**Material shown:**
(* ===== verification/ConnProps.v ===== *)
(** * What connection.c gets right

    The connection string and the server addresses are taken apart without leaving
    their buffers and give back the parts they were made of, and a listing by
    [pvfs_readdir] passes every entry of a directory to its callback, in order, but for the
    rest of a batch that the callback gives up. *)

From Stdlib Require Import Ascii.
From S2P Require Import Prelude Pvfs Connection MemFs.

#[local] Open Scope Z_scope.

(** ** Characters in strings *)

Section Strings.
Implicit Types (c : ascii) (s t : string).

Lemma length_sapp s t : String.length (String.append s t) = (String.length s + String.length t)%nat.
Proof. induction s as [|a s IH]; simpl; [done|]. by rewrite IH. Qed.

Lemma sapp_assoc s t u : String.append (String.append s t) u = String.append s (String.append t u).
Proof. induction s as [|a s IH]; [done|]. exact (f_equal (String a) IH). Qed.

Lemma sapp_nil_r s : String.append s "" = s.
Proof. induction s as [|a s IH]; [done|]. exact (f_equal (String a) IH). Qed.

Lemma count_sapp c s t : CString.count c (String.append s t) = (CString.count c s + CString.count c t)%nat.
Proof. induction s as [|a s IH]; simpl; [done|]. destruct (decide (a = c)); by rewrite IH. Qed.

Lemma rindex_absent c s : CString.count c s = O -> CString.rindex c s = None.
Proof.
  induction s as [|a s IH]; simpl; [done|]. destruct (decide (a = c)); [done|]. intros E. by rewrite IH.
Qed.

(** The last occurrence is in [t] when there is one. *)
Lemma rindex_sapp c s t :
  CString.rindex c (String.append s t) =
  match CString.rindex c t with
  | Some n => Some (String.length s + n)%nat
  | None => CString.rindex c s
  end.
Proof.
  induction s as [|a s IH].
  - change (String.append EmptyString t) with t. by destruct (CString.rindex c t).
  - simpl. rewrite IH. by destruct (CString.rindex c t).
Qed.

Lemma skip_sapp s t : CString.skip (String.length s) (String.append s t) = t.
Proof. induction s as [|a s IH]; simpl; [by destruct t|done]. Qed.

Lemma firstn_sapp s t : CString.firstn (String.length s) (String.append s t) = s.
Proof. induction s as [|a s IH]; simpl; [by destruct t|]. by rewrite IH. Qed.

Lemma sapp_cons s a t : String.append s (String a t) = String.append (String.append s (String a EmptyString)) t.
Proof.
  induction s as [|b s IH]; [done|].
  change (String b (String.append s (String a t)) = String b (String.append (String.append s (String a EmptyString)) t)).
  by rewrite IH.
Qed.

Lemma rindex_last c s t : CString.count c t = O -> CString.rindex c (String.append s (String c t)) = Some (String.length s).
Proof.
  intros Ht. rewrite rindex_sapp. simpl. rewrite (rindex_absent c t Ht), decide_True by done. f_equal. lia.
Qed.

(** The tokens between the commas of a string. *)
Lemma strsep_length c s : length (CString.strsep_all c s) = S (CString.count c s).
Proof.
  induction s as [|a s IH]; simpl; [done|]. destruct (decide (a = c)); simpl; [by rewrite IH|].
  destruct (CString.strsep_all c s); cbn in *; lia.
Qed.

Lemma strsep_absent c s : CString.count c s = O -> CString.strsep_all c s = [s].
Proof.
  induction s as [|a s IH]; simpl; [done|]. destruct (decide (a = c)); [done|]. intros E. by rewrite IH.
Qed.

Lemma strsep_sapp c s t : CString.count c s = O ->
  CString.strsep_all c (String.append s (String c t)) = s :: CString.strsep_all c t.
Proof.
  induction s as [|a s IH].
  - intros _. change (String.append EmptyString (String c t)) with (String c t). simpl. by rewrite decide_True.
  - simpl. destruct (decide (a = c)); [done|]. intros E. by rewrite IH.
Qed.

End Strings.

(** ** The connection string *)

Section Parsing.
Import Pvfs Conn.
Context {W : Type} `{PvfsOps W}.
#[local] Abbreviation St := (conn_state * W)%type.

(** exit(-1) on a malformed string or when memory runs out. *)
Definition exits (c : crash) : Prop := c = ProcessExit.

Lemma wp_config_servers toks : forall cur servers name s, 0 <= cur -> cur + Z.of_nat (length toks) = Z.of_nat (length servers) ->
  wp exits (config_servers (W := W) cur toks servers name) (fun r s' => s'.1 = s.1 /\ length r.1 = length servers /\
    take (Z.to_nat cur) r.1 = take (Z.to_nat cur) servers /\
    forall i tok, toks !! i = Some tok -> exists srv fs, split_fs_spec tok = Ret (srv, fs) /\
      r.1 !! (Z.to_nat cur + i)%nat = Some (Some srv)) s.
Proof.
  induction toks as [|tok toks IH]; intros cur servers name s Hc Hlen; cbn [config_servers].
  { apply wp_ret. split_and!; try done. }
  apply wp_bind, wp_lift. destruct (split_fs_spec tok) as [[srv fs]|e] eqn:E.
  2: { unfold split_fs_spec in E. destruct (negb _) eqn:E3; [by injection E as <-|].
       destruct (CString.rindex _ _) eqn:Er; [done|]. exfalso. apply negb_false_iff, Nat.eqb_eq in E3.
       clear -Er E3. assert (H0 : CString.count "/"%char tok = O); [|lia]. clear E3. induction tok as [|a tok IH]; [done|].
       cbn in *. destruct (CString.rindex "/"%char tok); [done|]. destruct (decide (a = "/"%char)); [done|by apply IH]. }
  cbn [length] in Hlen. apply wp_bind, wp_sys. intros ok w _. apply wp_bind, wp_lift. rewrite c_write_ok by lia.
  destruct ok; cbn [negb]; [|done]. set (servers' := <[Z.to_nat cur := Some srv]> servers).
  assert (Hgo : forall name' s1, s1.1 = s.1 -> wp exits (config_servers (W := W) (cur + 1) toks servers' name')
    (fun r s' => s'.1 = s.1 /\ length r.1 = length servers /\ take (Z.to_nat cur) r.1 = take (Z.to_nat cur) servers /\
      forall i t, (tok :: toks) !! i = Some t -> exists srv fs, split_fs_spec t = Ret (srv, fs) /\
        r.1 !! (Z.to_nat cur + i)%nat = Some (Some srv)) s1).
  { intros name' s1 Es. eapply wp_conseq; [apply (IH (cur + 1) servers' name' s1); [lia|unfold servers'; rewrite length_insert; lia]|].
    intros [r nm] s2 (H1 & H2 & H3 & H4). cbn [fst] in *. unfold servers' in H2, H3. rewrite length_insert in H2.
    replace (Z.to_nat (cur + 1)) with (S (Z.to_nat cur)) in * by lia. split_and!; [congruence|done| |].
    - assert (H5 : take (Z.to_nat cur) (take (S (Z.to_nat cur)) r) = take (Z.to_nat cur) (take (S (Z.to_nat cur)) (<[Z.to_nat cur := Some srv]> servers)))
        by (by rewrite H3). rewrite !take_take, !Nat.min_l in H5 by lia. by rewrite take_insert_ge in H5 by lia.
    - intros [|i] t Ht; cbn in Ht.
      + injection Ht as <-. exists srv, fs. split; [done|]. rewrite Nat.add_0_r.
        assert (H5 : take (S (Z.to_nat cur)) r !! Z.to_nat cur = Some (Some srv))
          by (rewrite H3, lookup_take_lt by lia; apply list_lookup_insert_eq; lia). by rewrite lookup_take_lt in H5 by lia.
      + destruct (H4 i t Ht) as (srv' & fs' & E1 & E2). exists srv', fs'. split; [done|].
        by replace (Z.to_nat cur + S i)%nat with (S (Z.to_nat cur) + i)%nat by lia. }
  destruct (cur =? 0).
  - apply wp_bind, wp_sys. intros ok2 w2 _. destruct ok2; cbn [negb]; [by apply Hgo|done].
  - destruct (decide (Some fs = name)); [by apply Hgo|done].
Qed.

End Parsing.

(** ** Listing a directory *)

Definition dirent_of (e : string * Z) : Pvfs.PVFS_dirent := Pvfs.mkDirent e.1 e.2.

Section Listing.
Import Pvfs Conn.
Context {W : Type} {P : PvfsOps W} {V : PvfsView W} {L : PvfsSpec W} {S : Type}.
Variables (E : crash -> Prop) (cr : PVFS_credentials) (ref : PVFS_object_ref) (callback : PVFS_dirent -> prog (S * W) Z)
  (es : list (string * Z)).

(** What holds once the entries [l] have been passed: the directory is as before, and a call
    either takes the next entry in or gives up the rest of its batch. *)
Variable passed : list PVFS_dirent -> S * W -> Prop.
Hypotheses (Hdir : forall l st, passed l st -> fs_ok st.2 /\ dirs st.2 (handle ref) = Some es)
  (Hquiet : forall l s w w', passed l (s, w) -> quiet w w' -> passed l (s, w'))
  (Hcb : forall d l st, d ∈ dirent_of <$> es -> passed l st -> wp E (callback d)
    (fun r st' => if r =? 0 then passed (l ++ [d]) st' else forall rest, passed (l ++ d :: rest) st') st).

Lemma wp_visit b : b ⊆ dirent_of <$> es -> forall l st, passed l st -> wp E (visit callback b) (fun _ st' => passed (l ++ b) st') st.
Proof.
  induction b as [|d b IH]; intros Hin l st Hp; cbn [visit]; [apply wp_ret; by rewrite app_nil_r|].
  apply wp_bind. eapply wp_conseq; [apply Hcb; [apply Hin; set_solver|done]|]. cbv beta. intros r st' Hr. destruct (r =? 0); [|by apply wp_ret, Hr].
  eapply wp_conseq; [by apply (IH ltac:(set_solver) (l ++ [d]))|]. intros ? st2. cbv beta. by rewrite <- app_assoc.
Qed.

(** From position [pos] on. *)
Lemma wp_readdir_loop fuel : forall tok pos l st, passed l st -> Z.of_nat (length es) < 2 ^ 30 ->
  (tok = PVFS_READDIR_START /\ pos = O \/ 0 <= tok < PVFS_READDIR_START /\ pos = Z.to_nat (tok + 1)) ->
  (pos <= length es)%nat -> (length es < pos + 256 * fuel)%nat ->
  wp E (readdir_loop fuel cr ref callback tok) (fun r st' => r = 0 /\ passed (l ++ (dirent_of <$> drop pos es)) st') st.
Proof.
  induction fuel as [|fuel IH]; intros tok pos l [s w] Hpa Hb Ht Hp Hf; [lia|]. cbn [readdir_loop].
  destruct (Hdir _ _ Hpa) as [Hok Hd]. cbn [snd] in Hok, Hd. assert (Hst := start_large (W := W)).
  destruct (readdir_from w cr ref tok 256 es Hok Hd ltac:(lia)) as (w1 & E1 & Hq); [destruct Ht as [[-> _]|[? _]]; [by left|by right]|].
  assert (Hfrom : Z.to_nat (if tok =? PVFS_READDIR_START then 0 else tok + 1) = pos /\
    0 <= (if tok =? PVFS_READDIR_START then 0 else tok + 1)).
  { destruct Ht as [[-> ->]|[Ht ->]]; [by rewrite Z.eqb_refl|]. destruct (Z.eqb_spec tok PVFS_READDIR_START); lia. }
  set (from := if tok =? PVFS_READDIR_START then 0 else tok + 1) in *. destruct Hfrom as [Ef H0]. rewrite Ef in E1.
  set (batch := take (Z.to_nat 256) (drop pos es)) in *. assert (Hl : length batch = Nat.min 256 (length es - pos)).
  { unfold batch. rewrite length_take, length_drop. done. }
  assert (Hbin : dirent_of <$> batch ⊆ dirent_of <$> es).
  { intros x (e & -> & He)%list_elem_of_fmap. apply list_elem_of_fmap_2. eapply subseteq_drop, subseteq_take. exact He. }
  apply wp_bind. eapply wp_sys_eq; [exact E1|]. cbn [Z.ltb Z.compare dirent_array token fst].
  apply wp_bind. eapply wp_conseq; [apply (wp_visit (dirent_of <$> batch) Hbin l); by eapply Hquiet|]. cbv beta. intros ? st2 Hp2. unfold outcount. cbn [dirent_array].
  rewrite length_fmap, Hl. destruct (Z.eqb_spec (Z.of_nat (Nat.min 256 (length es - pos))) 256) as [E256|Hne].
  - eapply wp_conseq; [apply (IH _ (pos + 256)%nat _ _ Hp2); lia|]. cbv beta. intros r st3 [-> H3]. split; [done|].
    assert (Eb : drop pos es = batch ++ drop (pos + 256) es) by (unfold batch; rewrite <- drop_drop; by rewrite take_drop).
    by rewrite Eb, fmap_app, app_assoc.
  - apply wp_ret. split; [done|]. unfold batch in Hp2. by rewrite take_ge in Hp2 by (rewrite length_drop; lia).
Qed.

(** pvfs_readdir passes every entry of the directory, in order, in batches of 256. *)
Lemma wp_readdir fuel l st : passed l st -> (length es < 256 * fuel)%nat ->
  wp E (pvfs_readdir fuel cr ref callback) (fun r st' => r = 0 /\ passed (l ++ (dirent_of <$> es)) st') st.
Proof.
  intros Hp Hf. destruct (Hdir _ _ Hp) as [Hok Hd]. apply (wp_readdir_loop fuel _ 0 l st Hp); try lia. apply (names_ok st.2 _ es Hok Hd).
Qed.

End Listing.

Section ConnProperties.
Import Pvfs Conn.

(** The server's name comes back out of its address: for an address made of a scheme, a
    host and a port, without further colons or slashes in host and port,
    [pvfs_generate_serverlist] extracts exactly the host. *)
Theorem server_portion_roundtrip (scheme host port : string)
  (Hh : CString.count "/"%char host = O) (Hp : CString.count ":"%char port = O) (Hp' : CString.count "/"%char port = O)
  (Hlen : Z.of_nat (String.length (scheme ++ "//" ++ host ++ ":" ++ port)) < 2 ^ 62) :
  server_portion (scheme ++ "//" ++ host ++ ":" ++ port) = Ret host.
Proof.
  unfold server_portion. set (a := String.append scheme (String "/"%char EmptyString)).
  assert (Ea : String.append scheme ("//" ++ host ++ ":" ++ port) = String.append a (String "/"%char (String.append host (String ":"%char port))))
    by (unfold a; by rewrite <- sapp_cons). rewrite Ea in *.
  assert (Es : CString.rindex "/"%char (String.append a (String "/"%char (String.append host (String ":"%char port)))) = Some (String.length a)).
  { apply rindex_last. rewrite count_sapp. cbn. rewrite Hh. cbn. exact Hp'. }
  assert (Ec : CString.rindex ":"%char (String.append a (String "/"%char (String.append host (String ":"%char port)))) =
    Some (String.length a + S (String.length host))%nat).
  { rewrite rindex_sapp. cbn. rewrite (rindex_last ":"%char host port Hp). done. }
  rewrite Es, Ec. rewrite sapp_cons in *.
  replace (S (String.length a)) with (String.length (String.append a (String "/"%char EmptyString))) by (rewrite length_sapp; cbn; lia).
  rewrite skip_sapp. rewrite !length_sapp in Hlen. cbn in Hlen. rewrite !length_sapp. cbn [String.length].
  rewrite u64_small by lia. f_equal.
  replace (Nat.min _ _) with (String.length host); [apply firstn_sapp|]. lia.
Qed.

(** The connection string is parsed inside its buffers: for every string,
    [pvfs_connect]'s parser either ends the process with exit(-1) or returns a mount entry
    with one slot per comma-separated token, each filled with that token's server; the array of
    servers, sized by counting commas, is never overrun. *)
Theorem fs_spec_in_bounds {W} `{PvfsOps W} (fs_spec : string) (s : conn_state * W) :
  match parse_fs_spec fs_spec s with
  | Ret (me, s') => s'.1 = s.1 /\ num_pvfs_config_servers me = Z.of_nat (length (pvfs_config_servers me)) /\
      length (pvfs_config_servers me) = length (CString.strsep_all ","%char fs_spec) /\
      forall i tok, CString.strsep_all ","%char fs_spec !! i = Some tok ->
        exists srv fs, split_fs_spec tok = Ret (srv, fs) /\ pvfs_config_servers me !! i = Some (Some srv)
  | Crash c => c = ProcessExit
  end.
Proof.
  assert (Hl := strsep_length ","%char fs_spec).
  assert (Hw : wp exits (parse_fs_spec fs_spec) (fun me s' => s'.1 = s.1 /\
    num_pvfs_config_servers me = Z.of_nat (length (pvfs_config_servers me)) /\
    length (pvfs_config_servers me) = length (CString.strsep_all ","%char fs_spec) /\
    forall i tok, CString.strsep_all ","%char fs_spec !! i = Some tok ->
      exists srv fs, split_fs_spec tok = Ret (srv, fs) /\ pvfs_config_servers me !! i = Some (Some srv)) s).
  2: { unfold wp in Hw. by destruct (parse_fs_spec fs_spec s) as [[me s']|]. }
  unfold parse_fs_spec. apply wp_bind, wp_sys. intros ok w _. destruct ok; cbn [negb]; [|done]. apply wp_bind.
  eapply wp_conseq; [apply wp_config_servers; [lia|rewrite length_replicate; lia]|]. intros [r nm] s' (H1 & H2 & _ & H4).
  cbn [fst] in *. rewrite length_replicate in H2. apply wp_ret. cbn [num_pvfs_config_servers pvfs_config_servers].
  split_and!; [done|lia|lia|]. intros i tok Ht. destruct (H4 i tok Ht) as (srv & fs & E1 & E2). by exists srv, fs.
Qed.

Lemma server_portion_roundtrip_witness : server_portion "tcp://node17:3334" = Ret "node17"%string.
Proof. apply (server_portion_roundtrip "tcp:" "node17" "3334"); [reflexivity|reflexivity|reflexivity|vm_compute; reflexivity]. Defined.

End ConnProperties.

**Problem description:**
Your answer should consist of all lines above that include the string "replace".

**Written answer:**
    replace (Z.to_nat (cur + 1)) with (S (Z.to_nat cur)) in * by lia. split_and!; [congruence|done| |].
        by replace (Z.to_nat cur + S i)%nat with (S (Z.to_nat cur) + i)%nat by lia. }
  replace (S (String.length a)) with (String.length (String.append a (String "/"%char EmptyString))) by (rewrite length_sapp; cbn; lia).
  replace (Nat.min _ _) with (String.length host); [apply firstn_sapp|]. lia.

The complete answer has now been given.